During cold-war era when West was using Islamic radicalism as a strategic tool to counter communism, Pakistan sold its services to these powers. But over the past few 2-3 decades, it has drifted to the Chinese communist regime helping it reach out to influential elements both in the Muslim world as well as some of the Western countries. Chinese patronage of Pakistan’s subversive activities in India is widely believed to be aimed at obstructing accelerated march of the World’s biggest democracy to economic prosperity or stronger internal cohesion. Pakistani clout with the drug-crime networks in the Western world has also enhanced its clout and even utility for them. They have traditionally been believed to be collaborators in West's counter-terror strategies, despite backstabbing them by shetering some one like Osama Bin Laden among others. 

Many western powers have appeared reluctant to antagonise Pakistan beyond a certain point. This was evidenced in a fairly soft approach of nearly all major powers in Asia-Pacific Group (APG) on Countering Terror Finance (CTF) on brazen defiance of the Financial Action Task Force (FATF) guidelines by Pakistan. Hence, it is doubtful that even a near global outcry against Pakistan for its collusion, support, patronage and sponsoring of terror, as well as organised crime, may result in commensurate tangible actions. 

In fact, complicity in terror and crime has appeared to offer a significant clout to Pakistani ruling syndicate. This has been amply manifested in their facilitation of US-Taliban agreement in Afghanistan, besides their so-called support in counter-terror investigations and policies. In a fluid geopolitical situation, Pakistan remains a possible conduit even for a potential deal between the West and China in future. India needs to be alive to such possibilities, especially in tighter situations where choices could be limited. Several elements even in the Western political and security establishments could reconcile to the idea of restricting the Chinese domination of Asia and confining Pakistani activities in this region.

The cost of confrontation with China continues to escalate for the West and so does the dismantling of Pakistani terror- crime network . India has to come out with innovative strategies and stronger institutional capacities to curb both expanding asymmetry of power with China as well as crush the covert war from Pakistan at minimal cost and within a reasonable time-frame. A stronger governance reforms that integrate security priorities with complementary economic and technological objectives would be indispensable.

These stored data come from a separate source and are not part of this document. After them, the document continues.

Definition job_wait (fuel : nat) (j : Job V T) (w : W) : option (result T * Job V T * W) :=
  match inner j with
  | Completed r => Some (Ok r, set_state j "finished", w)
  | Handle decode =>
      match handle_wait fuel w with
      | None => None
      | Some (settled, w) =>
          let j := match terminal_state settled with Some s => set_state j s | None => j end in
          Some (settled ≫= decode, j, w)
      end
  end.

Definition job_cancel (j : Job V T) (w : W) : result unit * W :=
  match inner j with
  | Handle _ => handle_cancel w
  | Completed _ => (Ok tt, w)
  end.
End job.

Definition job_map {V T U} (f : T → U) (j : Job V T) : Job V U :=
  match inner j with
  | Handle decode => mkJob (Handle (λ r, f <$> decode r)) (cache j)
  | Completed r => mkJob (Completed (f r)) (cache j)
  end.

(** ** Properties *)
Section remote_properties.
Context {V W : Type} `{JobServer V W} (id : string).

(** The wait before poll [k + 1], and the world at poll [k]. *)
Fixpoint interval_at (k : nat) : Z :=
  match k with
  | O => INITIAL_POLL_INTERVAL
  | S j => Z.min (interval_at j * 2) MAX_POLL_INTERVAL
  end.
Fixpoint poll_at (k : nat) (w : W) : W :=
  match k with
  | O => w
  | S j => sleep (interval_at j) (fetch_description id (poll_at j w)).2
  end.

(** What the answer to a poll settles: its verdict, or its own failure. *)
Definition settles (answer : result (string * DescribeJobResponse V))
    : option (result (TerminalResult V)) :=
  match answer with
  | Ok a => verdict id a
  | Err e => Some (Err e)
  | Panic => Some Panic
  end.

Lemma wait_loop_spec fuel n w r w' :
  wait_loop fuel id (interval_at n) (poll_at n w) = Some (r, w') ↔
  ∃ k, n ≤ k < n + fuel ∧ settles (fetch_description id (poll_at k w)).1 = Some r ∧
    w' = (fetch_description id (poll_at k w)).2 ∧
    ∀ j, n ≤ j < k → settles (fetch_description id (poll_at j w)).1 = None.
Proof.
  revert n; induction fuel as [|fuel IH]; intros n.
  { split; [done|]. intros (k & ? & _). lia. }
  cbn [wait_loop]. destruct (fetch_description id (poll_at n w)) as [a w1] eqn:Hf.
  destruct (settles a) as [r0|] eqn:Hs.
  - assert (∀ x, (match a with
      | Ok answer => match verdict id answer with Some settled => Some (settled, w1)
          | None => wait_loop fuel id (Z.min (interval_at n * 2) MAX_POLL_INTERVAL) (sleep (interval_at n) w1) end
      | Err e => Some (Err e, w1) | Panic => Some (Panic, w1) end = Some x) ↔ x = (r0, w1)) as Hx.
    { intros x. destruct a as [a|e|]; simpl in Hs; [rewrite Hs|..]; naive_solver. }
    destruct a; simpl in *; rewrite Hx; clear Hx; (split;
      [intros [= -> ->]; exists n; rewrite Hf; split_and!; simpl; try done; try lia; intros; lia
      |intros (k & Hk & Hs' & -> & Hj); destruct (decide (k = n)) as [->|];
        [by rewrite Hf in Hs' |- *; simpl in *; simplify_eq
        |specialize (Hj n); rewrite Hf in Hj; simpl in Hj; rewrite Hs in Hj; by discriminate Hj; lia]]).
  - destruct a as [a|e|]; [|done..]. simpl in Hs. rewrite Hs.
    specialize (IH (S n)). cbn [interval_at poll_at] in IH. rewrite Hf in IH. simpl in IH. rewrite IH.
    split.
    + intros (k & ? & ? & ? & Hj). exists k. split_and!; [lia|lia|done|done|].
      intros j ?. destruct (decide (j = n)) as [->|]; [by rewrite Hf|apply Hj; lia].
    + intros (k & ? & Hk & ? & Hj). exists k. destruct (decide (k = n)) as [->|].
      { rewrite Hf in Hk. simpl in Hk. congruence. }
      split_and!; [lia|lia|done|done|]. intros j ?. apply Hj. lia.
Qed.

Diplomatic support and international goodwill do constitute a critical ingredient of national power but given the fluidity of geopolitical equations in general, these do not always translate into tangible and dependable strengths.  Unconditional military-security support appears extremely difficult if other parties do not have an equally abiding stake on issues at stake, or if their gains are not commensurate with the risks involved. With onset of an inward-looking United States that has withdrawn from several of its international treaty obligations, the entire global equilibrium has become a little more uncertain. Major international powers cannot afford to risk their core national security interests on international goodwill and shelve plans and opportunities to empower themselves on their own. 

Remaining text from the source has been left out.